Ce partage met vraiment en lumière ce qu'on ressent tous un peu d'une manière ou d'une autre. Voir des chiffres comme cette hausse de 65 pourcent sur les interactions dématérialisées, ça donne le vertige, mais ça concrétise bien ce qu'on vit sur le terrain. À l'hôpital, on l'a vu aussi avec la télémédecine et les dossiers patients informatisés qui ont chamboulé nos habitudes du tout au tout. Au début, on se sent complètement noyé sous les protocoles et les écrans, avec cette peur bleue de perdre le contact humain qui est la base de notre métier. Mais avec le recul, on s'aperçoit que les outils numériques bien utilisés libèrent paradoxalement du temps pour être plus attentif quand on est vraiment face à la personne. Le chiffre sur le taux de fidélisation supérieur de 40 pourcent pour ceux qui réussissent ce grand écart confirme bien que le compromis est viable, même s'il demande des efforts constants d'adaptation. C'est exactement pour ça qu'il ne faut surtout pas culpabiliser quand on fatigue. Prendre l'air, souffler, s'accorder de vraies pauses pour décrocher de tout ça, ce n'est pas du temps perdu, c'est juste vital pour tenir la distance sans y laisser sa santé mentale ou sa motivation. Bref, tout est une question de dosage et de bienveillance envers soi-même dans cette espèce de marathon permanent.
Tellement vrai ! 🧘♀️ Prenez soin de vous les amis, la santé mentale avant tout ! 💪✨
Merci à tous pour vos retours et les pistes partagées, ça fait vraiment du bien de lire des avis aussi constructifs et bienveillants.
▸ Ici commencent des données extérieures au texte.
Lemma hasLessThanMaximumCharactersIn_enough frames keys target foundChars charLimits :
  length target + 1 < frames →
  keys ≡ₚ (map_to_list charLimits).*1 →
  Forall (fun character => toLowerCase [character] ≠ []) keys →
  hasLessThanMaximumCharactersIn frames keys target foundChars charLimits
  = Normal (hasLessThanMaximumCharacters target foundChars charLimits).
Proof.
  intros Hframes Hperm Hkeys. destruct frames as [|frames]; [lia|].
  unfold hasLessThanMaximumCharactersIn. cbn [call].
  rewrite visitKeys_enough by (done || lia).
  by rewrite (hasLessThanMaximumCharacters_keys keys).
Qed.

Lemma hasLessThanMaximumCharactersIn_cases frames keys target foundChars charLimits :
  keys ≡ₚ (map_to_list charLimits).*1 →
  hasLessThanMaximumCharactersIn frames keys target foundChars charLimits = Throw
  ∨ hasLessThanMaximumCharactersIn frames keys target foundChars charLimits
    = Normal (hasLessThanMaximumCharacters target foundChars charLimits).
Proof.
  intros Hperm. destruct frames as [|frames]; [by left|].
  unfold hasLessThanMaximumCharactersIn. cbn [call].
  rewrite (hasLessThanMaximumCharacters_keys keys) by done.
  apply visitKeys_cases.
Qed.

Lemma indexOccurencesIn_enough frames targetLowerCased characters i occurencesPerChar :
  length targetLowerCased < frames →
  indexOccurencesIn frames targetLowerCased characters i occurencesPerChar
  = indexOccurences targetLowerCased characters i occurencesPerChar.
Proof.
  intros Hframes. revert i occurencesPerChar.
  induction characters as [|character characters IH]; intros i occurencesPerChar; [done|].
  cbn [indexOccurencesIn indexOccurences].
  destruct (if (length occurencesPerChar =? 0)%nat then _ else _) as [startIndex|];
    [|done].
  rewrite findOccurencesIn_enough.
  2:{ pose proof (occurrencesFrom_length targetLowerCased character 0 startIndex). lia. }
  destruct (length _ =? 0)%nat; [done | apply IH].
Qed.

Lemma indexOccurencesIn_cases frames targetLowerCased characters i occurencesPerChar :
  indexOccurencesIn frames targetLowerCased characters i occurencesPerChar = Throw
  ∨ indexOccurencesIn frames targetLowerCased characters i occurencesPerChar
    = indexOccurences targetLowerCased characters i occurencesPerChar.
Proof.
  revert i occurencesPerChar.
  induction characters as [|character characters IH]; intros i occurencesPerChar;
    [by right|].
  cbn [indexOccurencesIn indexOccurences].
  destruct (if (length occurencesPerChar =? 0)%nat then _ else _) as [startIndex|];
    [|by left].
  destruct (findOccurencesIn_cases frames targetLowerCased character startIndex [])
    as [-> | ->]; [by left|].
  destruct (length _ =? 0)%nat; [by right | apply IH].
Qed.

Lemma selectBestIn_enough frames keys targetLowerCased characterLimit combinations best :
  length targetLowerCased + 1 < frames →
  keys ≡ₚ (map_to_list characterLimit).*1 →
  Forall (fun character => toLowerCase [character] ≠ []) keys →
  selectBestIn frames keys targetLowerCased characterLimit combinations best
  = Normal (selectBest targetLowerCased characterLimit combinations best).
Proof.
  intros Hframes Hperm Hkeys. revert best.
  induction combinations as [|set combinations IH]; intros best; [done|].
  cbn [selectBestIn selectBest].
  rewrite hasLessThanMaximumCharactersIn_enough by done.
  destruct (hasLessThanMaximumCharacters targetLowerCased set characterLimit);
    cbn [negb]; [|apply IH].
  unfold calculateExtraCharsIn. destruct frames as [|frames]; [lia|]. cbn [call].
  cbv zeta. destruct (_ =? 0)%Z; [done | apply IH].
Qed.

Lemma selectBestIn_cases frames keys targetLowerCased characterLimit combinations best :
  keys ≡ₚ (map_to_list characterLimit).*1 →
  selectBestIn frames keys targetLowerCased characterLimit combinations best = Throw
  ∨ selectBestIn frames keys targetLowerCased characterLimit combinations best
    = Normal (selectBest targetLowerCased characterLimit combinations best).
Proof.
  intros Hperm. revert best.
  induction combinations as [|set combinations IH]; intros best; [by right|].
  cbn [selectBestIn selectBest].
  destruct (hasLessThanMaximumCharactersIn_cases frames keys targetLowerCased set
              characterLimit Hperm) as [-> | ->]; [by left|].
  destruct (hasLessThanMaximumCharacters targetLowerCased set characterLimit);
    cbn [negb]; [|apply IH].
  unfold calculateExtraCharsIn. destruct frames as [|frames]; [by left|]. cbn [call].
  cbv zeta. destruct (_ =? 0)%Z; [by right | apply IH].
Qed.

(** Frames enough for a call of [matchFuzzy]: the occurrences of one unit in
    the target for [findOccurences], two frames for each unit of the query
    for the enumerator, and the calls themselves. *)
Definition enoughFrames (frames : nat) (query target : list codeUnit) : Prop :=
  length (toLowerCase target) + 2 * length (toLowerCase query) + 2 < frames.

(** The order in which the keys are visited, and lowercase forms of keys
    that are not empty. *)
Definition keyOrder (keys : list codeUnit) (characterLimit : gmap codeUnit Z) : Prop :=
  keys ≡ₚ (map_to_list characterLimit).*1
  ∧ Forall (fun character => toLowerCase [character] ≠ []) keys.

(** With frames enough, the call returns what the function above returns. *)
Lemma matchFuzzyIn_enough frames keys query target characterLimit :
  enoughFrames frames query target →
  keyOrder keys characterLimit →
  matchFuzzyIn frames keys query target characterLimit
  = matchFuzzy query target characterLimit.
Proof.
  unfold enoughFrames. intros Hframes [Hperm Hkeys].
  destruct frames as [|frames]; [lia|].
  unfold matchFuzzyIn, matchFuzzy. cbn [call].
  destruct (_ || _); [done|]. cbv zeta.
  rewrite indexOccurencesIn_enough by lia.
  rewrite indexOccurences_run.
  destruct (occurrenceLists_length (toLowerCase target) (toLowerCase query) 0%Z)
    as (_ & Hfull & _).
  destruct (occurrenceLists (toLowerCase target) (toLowerCase query) 0%Z)
    as [occurencesPerChar [|]]; [|done].
  simpl in Hfull. specialize (Hfull eq_refl).
  rewrite getPossibleCombinationsIn_enough by lia.
  destruct (getPossibleCombinations occurencesPerChar []) as [combinations|]; [|done].
  rewrite selectBestIn_enough by (done || lia).
  done.
Qed.

(** Whatever the frames, the call overflows the stack or returns what the
    function above returns. *)
Lemma matchFuzzyIn_agrees frames keys query target characterLimit :
  keys ≡ₚ (map_to_list characterLimit).*1 →
  matchFuzzyIn frames keys query target characterLimit = Throw
  ∨ matchFuzzyIn frames keys query target characterLimit
    = matchFuzzy query target characterLimit.
Proof.
  intros Hperm. destruct frames as [|frames]; [by left|].
  unfold matchFuzzyIn, matchFuzzy. cbn [call].
  destruct (_ || _); [by right|]. cbv zeta.
  destruct (indexOccurencesIn_cases frames (toLowerCase target) (toLowerCase query) 0 [])
    as [-> | ->]; [by left|].
  destruct (indexOccurences _ _ _ _) as [[occurencesPerChar [|]]|];
    [|by right|by right].
  destruct (getPossibleCombinationsIn_cases frames occurencesPerChar [])
    as [-> | ->]; [by left|].
  destruct (getPossibleCombinations occurencesPerChar []) as [combinations|];
    [|by right].
  destruct (selectBestIn_cases frames keys (toLowerCase target) characterLimit
              combinations None Hperm) as [-> | ->]; [by left | by right].
Qed.

Lemma matchFuzzyIn_result frames keys query target characterLimit result :
  keys ≡ₚ (map_to_list characterLimit).*1 →
  matchFuzzyIn frames keys query target characterLimit = Normal result →
  matchFuzzy query target characterLimit = Normal result.
Proof.
  intros Hperm H.
  destruct (matchFuzzyIn_agrees frames keys query target characterLimit Hperm)
    as [E | E]; congruence.
Qed.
Merci à vous tous pour ces partages ! J'ai fini par tester l'idée de mixer un peu mes petites démarches locales avec des outils en ligne, notamment en refaisant un brin de visibilité sur quelques plateformes. Bon, ça m'a demandé pas mal d'énergie et j'ai bien failli saturer, mais en suivant le conseil de faire des vraies coupures pour souffler, je tiens le coup. C'est fou comme un peu de recul aide à voir les choses plus clairement 🌿✨
Content de voir que cette approche hybride porte ses fruits et que tu penses à souffler entre deux sessions. C'est le meilleur moyen de tenir sur la longueur sans craquer ! Bonne continuation pour la suite.